▶ [Stored data entries]
= = = = =
Lemma csi_modes_at code on params k :
  dec_modes (sticky (csi_modes on params k)) !! code =
    if existsb (fun sub => bool_decide (head sub = Some code)) params then (if on then Some true else None)
    else dec_modes (sticky k) !! code.
Proof.
  unfold csi_modes. revert k. induction params as [|[|c sub] params IH]; intros k; cbn [foldl existsb]; [done|by rewrite IH|].
  rewrite IH. destruct (existsb _ params); [by rewrite orb_true_r|]. rewrite orb_false_r. cbn [head sticky set_sticky].
  unfold Sticky.set_dec_mode. cbn [dec_modes invalidate]. destruct (bool_decide_reflect (Some c = Some code)) as [[= ->]|Hne].
  - destruct on; [by rewrite lookup_insert_eq|by rewrite lookup_delete_eq].
  - destruct on; [by rewrite lookup_insert_ne by congruence|by rewrite lookup_delete_ne by congruence].
Qed.

Lemma mode_follows code : follows (fun k => dec_modes (sticky k) !! code) (says_mode code).
Proof.
  apply (follows_text (fun st => dec_modes st !! code)); [by intros []|intros params bt k|intros params inter ig action k].
  { apply (osc_keeps (fun st => dec_modes st !! code)); done. }
  destruct (csi_arms params inter action k) as [-> _]. cbn [says_mode]. destruct (private inter); cbn [negb andb].
  2: { rewrite !andb_true_r, andb_false_r. destruct (action =? ch "m")%N; [unfold csi_sgr; cbv zeta; by destruct (bool_decide _)|].
       destruct (action =? ch "r")%N; [|done]. unfold csi_region. by destruct ((_ =? 0) && (_ =? 0))%N. }
  rewrite !andb_false_r, andb_true_r. destruct (action =? ch "h")%N; cbn [orb].
  { rewrite csi_modes_at. by destruct (existsb _ params). }
  destruct (action =? ch "l")%N; [rewrite csi_modes_at|]; by destruct (existsb _ params).
Qed.

(** The status is of the OSCs alone. *)
Lemma follows_status {A} (f : StatusCache -> A) says :
  (forall cb, match cb with OscDispatch _ _ => True | _ => says cb = None end) ->
  (forall params bt k, f (status (osc_dispatch params k)) = default (f (status k)) (says (OscDispatch params bt))) ->
  follows (fun k => f (status k)) says.
Proof.
  intros Hn Ho k cb. pose proof (Hn cb) as Hcb. destruct (speaks cb) eqn:Es.
  - destruct cb as [| | | | |params bt|params inter ig action|]; try done; [apply Ho|]. rewrite Hcb. cbn [perform].
    by destruct (csi_arms params inter action k) as [_ ->].
  - destruct (perform_mute cb k Es) as [_ ->]. destruct cb; try done; by rewrite Hcb.
Qed.

(** The codes exclude one another. *)
Lemma osc_code_one c params s : osc_code (c :: params) [s] = bool_decide (c = lit s).
Proof. cbn [osc_code existsb]. by rewrite orb_false_r. Qed.

Ltac osc_cases c :=
  destruct (bool_decide_reflect (c = lit "133")) as [->|?]; [|destruct (bool_decide_reflect (c = lit "9")) as [->|?]].

Lemma status_osc c params k :
  status (osc_dispatch (c :: params) k) =
    if bool_decide (c = lit "133") then status (osc_prompt (c :: params) k)
    else if bool_decide (c = lit "9") then status (osc_progress (c :: params) k) else status k.
Proof.
  destruct (osc_arms (c :: params) k) as [_ ->]. rewrite !osc_code_one. osc_cases c; [reflexivity|reflexivity|].
  by repeat case_match.
Qed.

(** Progress is all that OSC 9 sets. *)
Lemma osc_progress_sets params k :
  st_running (status (osc_progress params k)) = st_running (status k) /\
  saw_marker (status (osc_progress params k)) = saw_marker (status k) /\
  st_progress (status (osc_progress params k)) =
    if bool_decide (get params 1 = Some (lit "4")) then
      if bool_decide (get params 2 = Some (lit "0")) then None else and_then (and_then (get params 3) from_utf8) parse_u8
    else st_progress (status k).
Proof.
  unfold osc_progress. destruct (bool_decide _); [|done]. cbv zeta.
  assert (E : code_is (and_then (get params 2) from_utf8) ["0"%string] = bool_decide (get params 2 = Some (lit "0"))).
  { unfold get. destruct (params !! 2) as [x|]; [|done]. cbn [and_then].
    pose proof (code_is_bytes [x] ["0"%string] eq_refl) as Hc. cbn [get lookup list_lookup and_then existsb] in Hc.
    rewrite Hc, orb_false_r. apply bool_decide_ext. split; [by intros ->|by intros [= ->]]. }
  rewrite E. by destruct (bool_decide _).
Qed.

Lemma osc_prompt_sets params k :
  st_progress (status (osc_prompt params k)) = st_progress (status k) /\ saw_marker (status (osc_prompt params k)) = true.
Proof. unfold osc_prompt. cbv zeta. by repeat case_match. Qed.

Lemma running_follows : follows (fun k => st_running (status k)) says_running.
Proof.
  apply follows_status; [by intros []|]. intros [|c params] bt k; [done|]. rewrite status_osc.
  assert (E : says_running (OscDispatch (c :: params) bt) = if bool_decide (c = lit "133") then
    match and_then (get (c :: params) 1) head with Some x43 => Some true | Some x44 => Some false | _ => None end else None).
  { cbn [says_running]. unfold get. cbn [lookup list_lookup].
    destruct params as [|[|b t] params], (bool_decide (c = lit "133")); try done; by destruct b. }
  rewrite E. clear E. destruct (bool_decide (c = lit "133")).
  - unfold osc_prompt. cbv zeta. destruct (and_then (get (c :: params) 1) head) as [b|]; [|done]. by destruct b.
  - destruct (bool_decide (c = lit "9")); [apply osc_progress_sets|done].
Qed.

Lemma marker_follows : follows (fun k => saw_marker (status k)) says_marker.
Proof.
  apply follows_status; [by intros []|]. intros [|c params] bt k; [done|]. rewrite status_osc. cbn [says_marker].
  destruct (bool_decide (c = lit "133")); [apply osc_prompt_sets|].
  destruct (bool_decide (c = lit "9")); [apply osc_progress_sets|done].
Qed.

Lemma progress_follows : follows (fun k => st_progress (status k)) says_progress.
Proof.
  apply follows_status; [by intros []|]. intros [|c params] bt k; [done|]. rewrite status_osc. osc_cases c.
  - destruct (osc_prompt_sets (lit "133" :: params) k) as [Hp _].
    rewrite Hp. by destruct params.
  - destruct (osc_progress_sets (lit "9" :: params) k) as (_ & _ & Hp). cbn [says_progress].
    rewrite Hp. unfold get. cbn [lookup list_lookup].
    destruct params as [|x params]; [done|]. cbn [lookup list_lookup andb].
    rewrite (bool_decide_ext (Some x = Some (lit "4")) (x = lit "4")) by (split; [by intros [= ->]|by intros ->]).
    by destruct (bool_decide (x = lit "4")).
  - cbn [says_progress]. destruct params; [done|]. by rewrite bool_decide_eq_false_2.
Qed.

(** * The scanner *)

Section scanner.
Context `{V : Vte}.

(** The calls the parser makes for some bytes. *)
Definition calls (bs : list byte) : list callback := concat (advance_all parser_new bs).2.

(** The last word, if any. *)
Definition last_said {A} (says : callback -> option A) (bs : list byte) : option A := last (omap says (calls bs)).

(** A field that no verdict moves, over a run of the lexer. *)
Lemma lex_last {A} (f : Sink -> A) says l bs :
  follows f says -> (forall k, f (take_event k).2 = f k) ->
  f (lx_sink (lex l bs).1) = default (f (lx_sink l)) (last (omap says (concat (advance_all (lx_parser l) bs).2))).
Proof.
  intros Hf Ht. revert l. induction bs as [|b bs IH]; intros l; [done|]. cbn [lex advance_all].
  assert (Hs : lx_parser (lex_step l b).1 = (advance (lx_parser l) b).1 /\
    f (lx_sink (lex_step l b).1) = f (foldl perform (lx_sink l) (advance (lx_parser l) b).2)).
  { unfold lex_step. destruct (advance _ _) as [p cbs]. pose proof (Ht (foldl perform (lx_sink l) cbs)) as Hk.
    destruct (take_event _) as [ev k]. by destruct ev. }
  destruct (lex_step l b) as [l1 g1]. cbn [fst] in Hs. destruct Hs as [Hp Hs]. specialize (IH l1). destruct (lex l1 bs) as [l2 g2].
  destruct (advance (lx_parser l) b) as [p cbs]. cbn [fst snd] in *. rewrite IH, Hp, Hs. rewrite (follows_last f says) by done.
  destruct (advance_all p bs) as [p2 rest]. cbn [snd concat]. rewrite omap_app, last_app. by destruct (last (omap says (concat rest))).
Qed.

(** What a scanner holds of such a field. *)
Lemma feed_last {A} (f : Sink -> A) says w bs s :
  feed (new w) bs = Some s -> follows f says -> (forall k, f (take_event k).2 = f k) ->
  (forall k1 k2, sink_equiv k1 k2 -> f k1 = f k2) ->
  f (sink s) = default (f Sink_new) (last_said says (expand 0 bs)).
Proof.
  intros (T & _)%feed_new_inv Hf Ht He. rewrite (He _ _ (tr_sink _ _ T)). exact (lex_last f says lexer_new (expand 0 bs) Hf Ht).
Qed.
End scanner.

Lemma last_said_some `{Vte} {A} (says : callback -> option A) bs :
  default None (last_said (fun cb => Some <$> says cb) bs) = last_said says bs.
Proof. unfold last_said. rewrite <- list_fmap_omap, fmap_last. by destruct (last _). Qed.

(** C35: whatever the shell prints, what a scanner holds of the terminal and of the
    shell is what the last call of the parser that concerns it said: the title and
    the directory are those of the last OSC 0, 1 or 2 and the last OSC 7 that has a
    text, the graphic rendition is that of the last SGR, the margins those of the
    last DECSTBM, a DEC mode is on if the last DECSET or DECRST that names it sets
    it, and a command runs, makes progress and has been marked as the last OSC 133;C
    or D, the last OSC 9;4 and any OSC 133 said. The calls are those for the bytes
    with each C1 [ST] as [ESC \ ]; cuts, drops, clears and the cache of the prologue
    move none of it. *)
Theorem state_is_last_said `{Vte} w bs s :
  feed (new w) bs = Some s ->
  let seen := expand 0 bs in
  let st := sticky (sink s) in
  title st = last_said says_title seen /\ cwd st = last_said says_cwd seen /\
  sgr st = default [] (last_said says_sgr seen) /\ scroll_region st = default None (last_said says_region seen) /\
  (forall code, dec_modes st !! code = default None (last_said (says_mode code) seen)) /\
  st_running (status (sink s)) = default false (last_said says_running seen) /\
  st_progress (status (sink s)) = default None (last_said says_progress seen) /\
  saw_marker (status (sink s)) = default false (last_said says_marker seen).
Proof.
  intros Hf seen st. unfold st, seen. split_and!.
  - rewrite (feed_last _ _ _ _ _ Hf title_follows); [apply last_said_some|done|by intros ? ? [[]]].
  - rewrite (feed_last _ _ _ _ _ Hf cwd_follows); [apply last_said_some|done|by intros ? ? [[]]].
  - exact (feed_last _ _ _ _ _ Hf sgr_follows ltac:(done) ltac:(by intros ? ? [[]])).
  - exact (feed_last _ _ _ _ _ Hf region_follows ltac:(done) ltac:(by intros ? ? [[]])).
  - intros code. refine (feed_last _ _ _ _ _ Hf (mode_follows code) ltac:(done) _). by intros k1 k2 [[_ -> _ _ _] _ _ _ _].
  - exact (feed_last _ _ _ _ _ Hf running_follows ltac:(done) ltac:(by intros ? ? [_ -> _ _ _])).
  - exact (feed_last _ _ _ _ _ Hf progress_follows ltac:(done) ltac:(by intros ? ? [_ -> _ _ _])).
  - exact (feed_last _ _ _ _ _ Hf marker_follows ltac:(done) ltac:(by intros ? ? [_ -> _ _ _])).
Qed.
= = = = =
▶ [Exercise description] The entries above hold the needed span. Transcribe exactly the lines from the one with "Proof. unfold osc_prompt." to the one with "rewrite E. clear", both included.

▶ [Response below]
Proof. unfold osc_prompt. cbv zeta. by repeat case_match. Qed.

Lemma running_follows : follows (fun k => st_running (status k)) says_running.
Proof.
  apply follows_status; [by intros []|]. intros [|c params] bt k; [done|]. rewrite status_osc.
  assert (E : says_running (OscDispatch (c :: params) bt) = if bool_decide (c = lit "133") then
    match and_then (get (c :: params) 1) head with Some x43 => Some true | Some x44 => Some false | _ => None end else None).
  { cbn [says_running]. unfold get. cbn [lookup list_lookup].
    destruct params as [|[|b t] params], (bool_decide (c = lit "133")); try done; by destruct b. }
  rewrite E. clear E. destruct (bool_decide (c = lit "133")).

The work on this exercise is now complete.